方以智没有说话,只是抄起戒尺,对着孙维绱的左手,狠狠地打了十下。
“莫哭,今日之事为师已经处置过了,自是不会再说与辽国公。”
听方以智如此说,原本还眼泪哗哗的孙维绱顿时破涕为笑。
对他来说,十戒尺挨就挨了,只要不告诉他爹就好。
“再有下次,为师定不轻饶。”
“学生谨遵先生教诲。”
孙维绱忍着手心的疼痛,像模像样的再次躬身。
见方以智的目光落在自己身上, 朱慈煌也不等对方开口,很是光棍的伸出了自己的手。
“太子殿下,请换左手,右手还要写字。”
方以智面无表情。
朱慈煌也没顶嘴,又把左手伸了出去。
“啪!”
只是一下,朱慈煌就龇牙咧嘴起来。
但好在,并未叫出声来。
等十下打完后,方以智面色肃然,看着眼前这群娃娃,语气郑重道:“殿下,诸位,今日之事,虽已责罚,然其中道理,还需明辨。”
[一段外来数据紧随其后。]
(** X7: with [all] false and a dotted key, no [TypeError] leaves [get]:
    whenever it raises, it raises the [KeyError] of a segment or a
    [ParsingError] with a message. *)
Theorem get_dotted_never_type_error :
  forall (self : TomlParser) (key : string) (parse_types : bool)
         (segments : list string),
    contains_char "." key = true ->
    split_on_dot key = Ok segments ->
    (forall msg, get self key parse_types false <> Raise (TypeError msg))
    /\ (forall e,
          get self key parse_types false = Raise e ->
          (exists k, e = KeyError k)
          \/ (exists text, e = ParsingError (Message text))).
Proof.
  intros self key parse_types segments Hdot Hsplit.
  assert (Hkind : forall e,
             get self key parse_types false = Raise e ->
             (exists k, e = KeyError k)
             \/ (exists text, e = ParsingError (Message text))).
  { intros e Hget. rewrite get_lookup in Hget. unfold lookup in Hget.
    rewrite Hdot, Hsplit in Hget. simpl in Hget.
    destruct (lookup_path (parsed_content self) segments) as [node|e'] eqn:Hl;
      simpl in Hget; [discriminate|].
    injection Hget as <-. exact (lookup_path_raise_kind _ _ _ Hl). }
  split; [|exact Hkind].
  intros msg Hget.
  destruct (Hkind _ Hget) as [[k Hk]|[text Htext]]; discriminate.
Qed.
Lemma changes_at_least_adjacent_pairs pb s colors :
  each_twice s → Forall (valid_index pb) s →
  length colors = length s →
  (∀ j, colors !! j = derived_color pb s j) →
  (adjacent_equal s ≤ changes colors)%nat.
Proof.
  intros Hs Hvalid Hlen Hcolors.
  rewrite adjacent_equal_filter. unfold changes. rewrite Hlen.
  apply filter_length_mono. intros i [_ Hi]%elem_of_seq Heq.
  destruct (lookup_lt_is_Some_2 s i) as [c Hc]; [lia|].
  rewrite Hc in Heq. symmetry in Heq.
  eapply adjacent_pair_differs; eauto.
  apply py_getitem_valid. by apply (Forall_lookup_1 _ _ _ _ Hvalid Hc).
Qed.

(** X3. On a well-formed car sequence [color_changes] returns at least the
    number of adjacent pairs, whatever the paint bitstring: the pairs for
    which [spin_glass] yields no interaction cost one colour change each. *)
Theorem color_changes_at_least_adjacent_pairs
    (paint_bitstring car_sequence : list Z) :
  each_twice car_sequence →
  Forall (valid_index paint_bitstring) car_sequence →
  ∃ n : Z,
    color_changes paint_bitstring car_sequence = Some n ∧
    Z.of_nat (adjacent_equal car_sequence) ≤ n.
Proof.
  intros Hs Hvalid.
  destruct (color_changes_spec _ _ Hvalid) as (colors & Hlen & Hcolors & _ & Hn).
  exists (Z.of_nat (changes colors)). split; [done|].
  apply inj_le. by eapply changes_at_least_adjacent_pairs.
Qed.
Lemma sha256Hex_fingerprint_witness :
  arrayBuffer Demo.file = Ok ["h"]%byte
  /\ subtle_digest Demo.env ["h"]%byte = Ok [x00; xff; x0a]%byte
  /\ fst (sha256Hex Demo.env Demo.file {| store := initial; trace := [] |})
     = Normal "0x00ff0a".
Proof.
  do 2 (split; [reflexivity |]).
  pose proof (proj1 (sha256Hex_fingerprint Demo.env Demo.file
                       {| store := initial; trace := [] |}
                       ["h"]%byte [x00; xff; x0a]%byte eq_refl eq_refl)) as P.
  rewrite P. reflexivity.
Defined.

(** X6.  [sha256Hex] stops at the first failure and passes its message on.
    A file that cannot be read is never handed to the digest primitive.
    Where [crypto.subtle] is missing, the TypeError of reading [digest] is
    thrown after the read and no digest call is made.  A digest that is
    called and fails leaves the two calls in the log.  In no case is a cell
    written. *)
Theorem sha256Hex_failure (env : Env) (file : File) (w : World) :
  (forall m, arrayBuffer file = Err m ->
     sha256Hex env file w
     = (Throw m, {| store := store w;
                    trace := (trace w ++ [ReadFile (name file)])%list |}))
  /\ (forall data, arrayBuffer file = Ok data -> crypto_subtle env = None ->
      sha256Hex env file w
      = (Throw (undefined_property_message env "digest"),
         {| store := store w;
            trace := (trace w ++ [ReadFile (name file)])%list |}))
  /\ (forall data primitive m, arrayBuffer file = Ok data ->
      crypto_subtle env = Some primitive -> primitive data = Err m ->
      sha256Hex env file w
      = (Throw m, {| store := store w;
                     trace := ((trace w ++ [ReadFile (name file)])
                                 ++ [SubtleDigest "SHA-256" data])%list |})).
Proof.
  split; [| split].
  - intros m A. js_unfold. rewrite A. reflexivity.
  - intros data A P. js_unfold. rewrite A. simpl. rewrite P. reflexivity.
  - intros data primitive m A P D. js_unfold. rewrite A. simpl. rewrite P. simpl.
    rewrite D. reflexivity.
Qed.

Lemma sha256Hex_failure_witness :
  arrayBuffer {| name := "gone.bin"; arrayBuffer := Err "NotReadableError" |}
  = Err "NotReadableError"
  /\ sha256Hex Demo.env {| name := "gone.bin"; arrayBuffer := Err "NotReadableError" |}
       {| store := initial; trace := [] |}
     = (Throw "NotReadableError", {| store := initial; trace := [ReadFile "gone.bin"] |}).
Proof.
  split; [reflexivity |].
  exact (proj1 (sha256Hex_failure Demo.env
                  {| name := "gone.bin"; arrayBuffer := Err "NotReadableError" |}
                  {| store := initial; trace := [] |})
           "NotReadableError" eq_refl).
Defined.

(** ** File selection, drag and drop *)

(** X7.  What a file selection reports, in both views.  With no file (a
    cancelled dialog, an empty list) [status] is emptied and nothing outside
    is called.  A file that cannot be read gives "Error: " and the message,
    and the digest is not asked for.  A digest that fails, or that is not
    there to be called, gives "Error: " and the message too; the digest
    call is in the log only where [crypto.subtle] exists.  Success gives
    "Ready to sign" after one read and one digest call.  The handler
    recovers every failure: it always completes normally. *)
Theorem onFileChange_status (v : View) (env : Env) (s : Session) (e : ChangeEvent) :
  outcome (dispatch v env (ChooseFile e)) s = Normal tt
  /\ (first_file e = None ->
      status (after (dispatch v env (ChooseFile e)) s) = ""
      /\ effects (dispatch v env (ChooseFile e)) s = [])
  /\ (forall f m, first_file e = Some f -> arrayBuffer f = Err m ->
      status (after (dispatch v env (ChooseFile e)) s) = "Error: " ++ m
      /\ effects (dispatch v env (ChooseFile e)) s = [ReadFile (name f)])
  /\ (forall f data m, first_file e = Some f -> arrayBuffer f = Ok data ->
      subtle_digest env data = Err m ->
      status (after (dispatch v env (ChooseFile e)) s) = "Error: " ++ m
      /\ effects (dispatch v env (ChooseFile e)) s
         = ReadFile (name f)
           :: match crypto_subtle env with
              | Some _ => [SubtleDigest "SHA-256" data]
              | None => []
              end)
  /\ (forall f data digest, first_file e = Some f -> arrayBuffer f = Ok data ->
      subtle_digest env data = Ok digest ->
      status (after (dispatch v env (ChooseFile e)) s) = "Ready to sign"
      /\ effects (dispatch v env (ChooseFile e)) s
         = [ReadFile (name f); SubtleDigest "SHA-256" data]).
Proof.
  destruct s. unfold subtle_digest.
  split; [destruct v; js_go; reflexivity |].
  split; [intros F; destruct v; js_eval; rewrite F; split; reflexivity |].
  split; [intros f m F A; destruct v; js_eval; rewrite F, A; split; reflexivity |].
  split; intros f data x F A D; destruct v; js_eval; rewrite F, A; js_red;
    (destruct (crypto_subtle env) as [primitive |]; js_red;
     [rewrite D | try discriminate D; try (injection D as <-)]);
    split; reflexivity.
Qed.

Lemma onFileChange_status_witness :
  first_file {| files := Some [] |} = None
  /\ status (after (dispatch PlainView Demo.env (ChooseFile {| files := Some [] |}))
               Demo.signed) = ""
  /\ effects (dispatch PlainView Demo.env (ChooseFile {| files := Some [] |}))
       Demo.signed = [].
Proof.
  split; [reflexivity |].
  exact (proj1 (proj2 (onFileChange_status PlainView Demo.env Demo.signed
                         {| files := Some [] |})) eq_refl).
Defined.
(** [find_at] returns [-1] or an index from [i] on, and the index does not
    depend on where the count starts. *)
Lemma find_at_shift (sub s : pystr) (i : Z) :
  (find_at sub s 0 = -1 /\ find_at sub s i = -1)
  \/ (0 <= find_at sub s 0 <= len s /\ find_at sub s i = i + find_at sub s 0).
Proof.
  revert i; induction s as [|c s IH]; intros i; simpl.
  - destruct (startswith sub []); [right|left]; rewrite ?len_cons; unfold len; simpl; lia.
  - destruct (startswith sub (c :: s)).
    + right. rewrite len_cons. pose proof (len_nonneg s). lia.
    + rewrite len_cons.
      destruct (IH 1) as [[H0 H1]|[H0 H1]], (IH (i + 1)) as [[G0 G1]|[G0 G1]];
        rewrite ?H1, ?G1; lia.
Qed.

Lemma find_range (sub s : pystr) : find sub s = -1 \/ 0 <= find sub s <= len s.
Proof. unfold find. destruct (find_at_shift sub s 0) as [[H _]|[H _]]; lia. Qed.

(** [find] returns the place of an occurrence. *)
Lemma find_occurs (sub s : pystr) :
  find sub s <> -1 ->
  exists a b, s = a ++ sub ++ b /\ len a = find sub s.
Proof.
  unfold find. induction s as [|c s IH]; simpl.
  - destruct (startswith sub []) eqn:E; [|congruence].
    intros _. apply startswith_inv in E as [b E]. now exists [], b.
  - destruct (startswith sub (c :: s)) eqn:E.
    + intros _. apply startswith_inv in E as [b E]. now exists [], b.
    + intros H. destruct (find_at_shift sub s 1) as [[H0 H1]|[H0 H1]]; [congruence|].
      destruct IH as (a & b & -> & Ha); [lia|].
      exists (c :: a), b. split; [reflexivity|]. rewrite len_cons; lia.
Qed.

Lemma find_at_here (sub s : pystr) (i : Z) :
  startswith sub s = true -> find_at sub s i = i.
Proof. intros H. destruct s; simpl; now rewrite H. Qed.
(** The event belongs to the recomputation of [c]. *)
Definition from_computed (c : nat) (e : Event) : Prop :=
  match e with
  | EvRecompute c' => c' = c
  | EvCall src _ _ _ => src = OfComputed c
  end.

Definition from_computeds (cs : list nat) (e : Event) : Prop :=
  ∃ c, c ∈ cs ∧ from_computed c e.

(** What one [recompute()] of [c] adds to the trace. *)
Definition recompute_events (c : nat) (w : Store) : list Event :=
  match computeds w !! c with
  | None => []
  | Some cs =>
    let newValue := cs_computeFn cs (snapshot w) in
    EvRecompute c ::
    if strict_neq newValue (cs_value cs)
    then calls (OfComputed c) newValue
               (snapshot (with_computeds (alter (cs_set_value newValue) c) w))
               (cs_listeners cs)
    else []
  end.

(** The events added to the trace between [w] and a later [w']. *)
Definition new_events (w w' : Store) : list Event :=
  drop (length (trace w)) (trace w').

(** The sets of the store are sets, and the computed cells a cell has
    registered exist. *)
Record store_wf (w : Store) : Prop := {
  wf_listeners :
    ∀ s st, states w !! s = Some st → NoDup (st_listeners st);
  wf_computedStates :
    ∀ s st, states w !! s = Some st → NoDup (st_computedStates st);
  wf_registered :
    ∀ s st c, states w !! s = Some st → c ∈ st_computedStates st → c < length (computeds w);
  wf_cs_listeners :
    ∀ c cs, computeds w !! c = Some cs → NoDup (cs_listeners cs)
}.

(** [c] is the computed cell that [s.map(fn)] made: it computes with the
    closure of [map] and [s] has it registered. *)
Definition mapped_from (s : nat) (fn : Value → Value) (c : nat) (w : Store) : Prop :=
  (∃ cs, computeds w !! c = Some cs ∧ cs_computeFn cs = map_closure s fn) ∧
  (∃ st, states w !! s = Some st ∧ c ∈ st_computedStates st).

(** Mutations of value cells. *)
Inductive Mutation :=
| MSet (s : nat) (v : Value)
| MPush (s : nat) (item : Value).

Definition mutate (w : Store) (m : Mutation) : Store :=
  match m with
  | MSet s v => State_set_value s v w
  | MPush s item => final (State_push s item w)
  end.

(** What [computedStates.forEach(computed => computed.recompute())] adds to
    the trace. *)
Fixpoint recompute_all_events (cs : list nat) (w : Store) : list Event :=
  match cs with
  | [] => []
  | c :: cs' => recompute_events c w ++ recompute_all_events cs' (ComputedState_recompute c w)
  end.

(** [this.listeners] of a computed cell. *)
Definition ComputedState_listeners (c : nat) (w : Store) : list Listener :=
  default [] (cs_listeners <$> computeds w !! c).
“除太子外,你等将来或为将,或为封疆大吏,治理天下,经纬四方,治河,需计算水量、流速、土方,方能驯服水患。”
“理财,需精于核算、统计、预算,方能国库充盈。”
“历法,需观测天体运行,精密推算,方能不误农时,以授民时。”
“乃至军械制造、粮草转运、疆域丈量、赋税征收……天下万事,凡需经世致用者,何处能离得开这术数之学?它看似枯燥,却是格物致知、探寻天地万物之理之关键,是实学之根基。”
目光落在朱慈煌身上,方以智又语重心长道:“为君者,若不通此道,则易被宵小蒙蔽,忠奸不辨,利弊难衡,空有仁心,亦难行仁政。”
朱慈煌听后,躬身施礼道:“学生愚钝,谢先生教诲,日后定当潜心向学,不敢再轻忽术数。”
其余伴读见太子如此,也纷纷肃然应道:“谨遵先生教诲!”
方以智见初步达到了效果,微微颔首:“知错能改,善莫大焉,今日课业,便是将我所讲的九因表,各自工整抄录十遍,明日查验,散学吧。”
学生们行礼后,方以智就收拾东西,快步离开了大本堂。
等其一走,原本安静的大本堂,顿时变得喧嚣起来。
乾清宫内,朱由检正在批阅奏疏,听闻方以智求见,立即宣入。